## TASK GOAL:
Only one stretch of the data below is wanted: the lines from the one with "memory-mapped keyboard registers" through the one with "written as [wrap16];", repeated exactly.

Saved entries
(** * TinyVM: a shallow embedding of [TinyVM/main.cpp]

    The program is the skeleton of an LC-3 simulator: a 65536-cell memory of
    16-bit words, a register file of ten 16-bit registers, an image loader,
    memory-mapped keyboard registers and a fetch loop whose opcode cases are
    all empty.  Every [uint16_t] is a [Z] in [0, 65536) with the truncation
    written as [wrap16]; the global [memory] array is a finite map with
    absent cells reading 0 (static storage is zero-initialised); the global
    [reg] array is a list indexed by the register enumeration. *)

From Stdlib Require Import ZArith Lia List String Ascii Strings.Byte.
From stdpp Require Import base option list gmap.
Import ListNotations.

Local Open Scope Z_scope.

(** ** Machine words *)

(** Conversion of an [int] to [uint16_t]. *)
Definition wrap16 (z : Z) : Z := z mod 65536.

(** ** Hardware data *)

Definition MEMORY_MAX : Z := 65536.

(** Registers: the anonymous enumeration indexing [reg]. *)
Definition R_R0 : nat := 0.
Definition R_R1 : nat := 1.
Definition R_R2 : nat := 2.
Definition R_R3 : nat := 3.
Definition R_R4 : nat := 4.
Definition R_R5 : nat := 5.
Definition R_R6 : nat := 6.
Definition R_R7 : nat := 7.
Definition R_PC : nat := 8.
Definition R_COND : nat := 9.
Definition R_COUNT : nat := 10.

(** Opcodes. *)
Definition OP_BR : Z := 0.
Definition OP_ADD : Z := 1.
Definition OP_LD : Z := 2.
Definition OP_ST : Z := 3.
Definition OP_JSR : Z := 4.
Definition OP_AND : Z := 5.
Definition OP_LDR : Z := 6.
Definition OP_STR : Z := 7.
Definition OP_RTI : Z := 8.
Definition OP_NOT : Z := 9.
Definition OP_LDI : Z := 10.
Definition OP_STI : Z := 11.
Definition OP_JMP : Z := 12.
Definition OP_RES : Z := 13.
Definition OP_LEA : Z := 14.
Definition OP_TRAP : Z := 15.

(** Condition flags. *)
Definition FL_POS : Z := Z.shiftl 1 0.
Definition FL_ZRO : Z := Z.shiftl 1 1.
Definition FL_NEG : Z := Z.shiftl 1 2.

(** Memory mapped registers. *)
Definition MR_KBSR : Z := 0xFE00.
Definition MR_KBDR : Z := 0xFE02.

(** [PC_START], the enumeration local to [main]. *)
Definition PC_START : Z := 0x3000.

(** ** Memory and register file *)

(** [uint16_t memory[MEMORY_MAX]]: cell [a] is [m !! a], 0 when never
    written. *)
Definition cell (m : gmap Z Z) (a : Z) : Z := default 0 (m !! a).

(** [uint16_t reg[R_COUNT]]: the indices used by the program are the
    enumeration constants, all below [R_COUNT]. *)
Definition reg_get (r : list Z) (i : nat) : Z := default 0 (r !! i).

(** ** Keyboard *)

(** What the console answers when [mem_read] polls it: [None] when
    [check_key()] returns 0, [Some c] when it returns nonzero and the
    [getchar()] that follows returns the [int] [c]. *)
Definition poll : Type := option Z.

(** ** Memory reading / writing *)

Definition mem_write (m : gmap Z Z) (address val : Z) : gmap Z Z :=
  <[address := val]> m.

(** [mem_read] returns the word read and the memory it leaves behind; the
    console is consulted only for [MR_KBSR]. *)
Definition mem_read (kbd : poll) (m : gmap Z Z) (address : Z) : Z * gmap Z Z :=
  let m' :=
    if address =? MR_KBSR then
      match kbd with
      | Some c => <[MR_KBDR := wrap16 c]> (<[MR_KBSR := Z.shiftl 1 15]> m)
      | None => <[MR_KBSR := 0]> m
      end
    else m in
  (cell m' address, m').

(** ** Reading LC-3 programs into memory *)

Definition swap16 (x : Z) : Z :=
  wrap16 (Z.lor (Z.shiftl x 8) (Z.shiftr x 8)).

Definition byte_val (b : byte) : Z := Z.of_N (Byte.to_N b).

(** The [uint16_t] that two consecutive bytes of a buffer form on the
    little-endian host the program is written for: the first byte is the
    low one. *)
Definition native_word (b0 b1 : byte) : Z :=
  Z.lor (byte_val b0) (Z.shiftl (byte_val b1) 8).

(** [fread(buf, sizeof(uint16_t), count, file)] on a stream whose unread
    bytes are [file]: the complete items read, as native words; the byte of
    a trailing partial item, when the stream ends on a single byte while
    items are still wanted (it is copied into the buffer but is no item and
    is not counted in the result); and the bytes left unread. *)
Fixpoint fread (file : list byte) (count : Z)
  : list Z * option byte * list byte :=
  match file with
  | b0 :: b1 :: file' =>
      if 0 <? count then
        let '(ws, partial, rest) := fread file' (count - 1) in
        (native_word b0 b1 :: ws, partial, rest)
      else ([], None, file)
  | [b] => if 0 <? count then ([], Some b, []) else ([], None, file)
  | [] => ([], None, [])
  end.

(** The items [fread] delivers land in consecutive cells from [p] on. *)
Fixpoint store_words (p : Z) (ws : list Z) (m : gmap Z Z) : gmap Z Z :=
  match ws with
  | [] => m
  | w :: ws' => store_words (p + 1) ws' (<[p := w]> m)
  end.

(** The byte of a partial item lands in the first byte of the cell after
    the items, the low byte on the little-endian host; the other byte of
    that cell keeps what it held. *)
Definition store_partial (p : Z) (partial : option byte) (m : gmap Z Z)
  : gmap Z Z :=
  match partial with
  | Some b => <[p := Z.lor (Z.land (cell m p) 0xFF00) (byte_val b)]> m
  | None => m
  end.

(** The [while (read-- > 0)] loop: the cell under [p] is replaced by its
    [swap16] and [p] moves to the next cell. *)
Fixpoint swap_cells (read : nat) (p : Z) (m : gmap Z Z) : gmap Z Z :=
  match read with
  | O => m
  | S read' => swap_cells read' (p + 1) (<[p := swap16 (cell m p)]> m)
  end.

(** [read_image_file].  When the stream is too short to hold the origin
    word, [origin] keeps an indeterminate value and the second [fread]
    finds the stream at its end, so no cell is written whatever that value
    is.  The cell a partial item touches is not among the [read] cells the
    loop swaps. *)
Definition read_image_file (file : list byte) (m : gmap Z Z) : gmap Z Z :=
  match fread file 1 with
  | ([raw], _, rest) =>
      let origin := swap16 raw in
      let max_read := wrap16 (MEMORY_MAX - origin) in
      let '(ws, partial, _) := fread rest max_read in
      swap_cells (length ws) origin
        (store_partial (origin + Z.of_nat (length ws)) partial
           (store_words origin ws m))
  | _ => m
  end.

(** The files the program can open: [fs path = None] when [fopen] fails. *)
Definition filesystem : Type := string -> option (list byte).

(** [read_image]: [None] is the return value 0 (memory untouched), [Some m']
    the return value 1 with the memory the load leaves. *)
Definition read_image (fs : filesystem) (image_path : string) (m : gmap Z Z)
  : option (gmap Z Z) :=
  match fs image_path with
  | None => None
  | Some file => Some (read_image_file file m)
  end.

(** ** The simulator state seen by [main] *)

Record state : Type := mkState {
  memory : gmap Z Z;      (* the global [memory] *)
  reg : list Z;           (* the global [reg] *)
  running : Z;            (* the local [running] of [main] *)
  stdout : string         (* what has been printed *)
}.

(** How [main] gets to its loop, or does not. *)
Inductive startup : Type :=
| Exited (status : Z) (printed : string)
| Entered (s : state).

Definition newline : string := String (ascii_of_nat 10) EmptyString.

Definition usage_message : string :=
  String.append "lc3 [image-file1] ..." newline.

Definition load_failure_message (image_path : string) : string :=
  String.append "failed to load image: " (String.append image_path newline).

(** [for (int j = 1; j < argc; j++) if (!read_image(argv[j])) ...]:
    [inl p] when [argv[j] = p] is the first image that fails to load. *)
Fixpoint load_images (fs : filesystem) (paths : list string) (m : gmap Z Z)
  : string + gmap Z Z :=
  match paths with
  | [] => inr m
  | p :: paths' =>
      match read_image fs p m with
      | None => inl p
      | Some m' => load_images fs paths' m'
      end
  end.

(** The state in which the loop is entered, given the loaded memory: [reg]
    is zero-initialised static storage, then [R_COND] and [R_PC] are set. *)
Definition initial_state (m : gmap Z Z) : state :=
  {| memory := m;
     reg := <[R_PC := PC_START]> (<[R_COND := FL_ZRO]> (replicate R_COUNT 0));
     running := 1;
     stdout := EmptyString |}.

(** [main] up to the [while]: [argv] includes the program name, so
    [argc = length argv]. *)
Definition main_startup (fs : filesystem) (argv : list string) : startup :=
  if (Z.of_nat (length argv) <? 2) then Exited 2 usage_message
  else
    match load_images fs (drop 1 argv) ∅ with
    | inl p => Exited 1 (load_failure_message p)
    | inr m => Entered (initial_state m)
    end.

(** ** The execution loop *)

(** The [switch (op)]: every case is a bare [break]. *)
Definition execute (op : Z) (s : state) : state :=
  if op =? OP_ADD then s
  else if op =? OP_AND then s
  else if op =? OP_NOT then s
  else if op =? OP_BR then s
  else if op =? OP_JMP then s
  else if op =? OP_JSR then s
  else if op =? OP_LD then s
  else if op =? OP_LDI then s
  else if op =? OP_LDR then s
  else if op =? OP_LEA then s
  else if op =? OP_ST then s
  else if op =? OP_STI then s
  else if op =? OP_STR then s
  else if op =? OP_TRAP then s
  else (* OP_RES, OP_RTI, default: opcode did not exist *) s.

(** The word [mem_read(reg[R_PC]++)] returns. *)
Definition fetch (kbd : poll) (s : state) : Z :=
  fst (mem_read kbd (memory s) (reg_get (reg s) R_PC)).

(** [op = instr >> 12]. *)
Definition opcode (instr : Z) : Z := Z.shiftr instr 12.

(** One pass through the body of the [while]. *)
Definition step (kbd : poll) (s : state) : state :=
  let pc := reg_get (reg s) R_PC in
  let r' := <[R_PC := wrap16 (pc + 1)]> (reg s) in
  let '(instr, m') := mem_read kbd (memory s) pc in
  execute (opcode instr)
    {| memory := m'; reg := r'; running := running s; stdout := stdout s |}.

(** Where the loop stands after the console has answered a finite number of
    iterations. *)
Inductive loop_result : Type :=
| Returned (s : state)        (* [running] was 0 at a test: the loop is left *)
| StillRunning (s : state).   (* the loop is about to start another pass *)

(** [while (running) { ... }], one console answer per iteration. *)
Fixpoint main_loop (kbds : list poll) (s : state) : loop_result :=
  if running s =? 0 then Returned s
  else
    match kbds with
    | [] => StillRunning s
    | k :: kbds' => main_loop kbds' (step k s)
    end.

## ANSWER TO THIS TASK:
    memory-mapped keyboard registers and a fetch loop whose opcode cases are
    all empty.  Every [uint16_t] is a [Z] in [0, 65536) with the truncation
    written as [wrap16]; the global [memory] array is a finite map with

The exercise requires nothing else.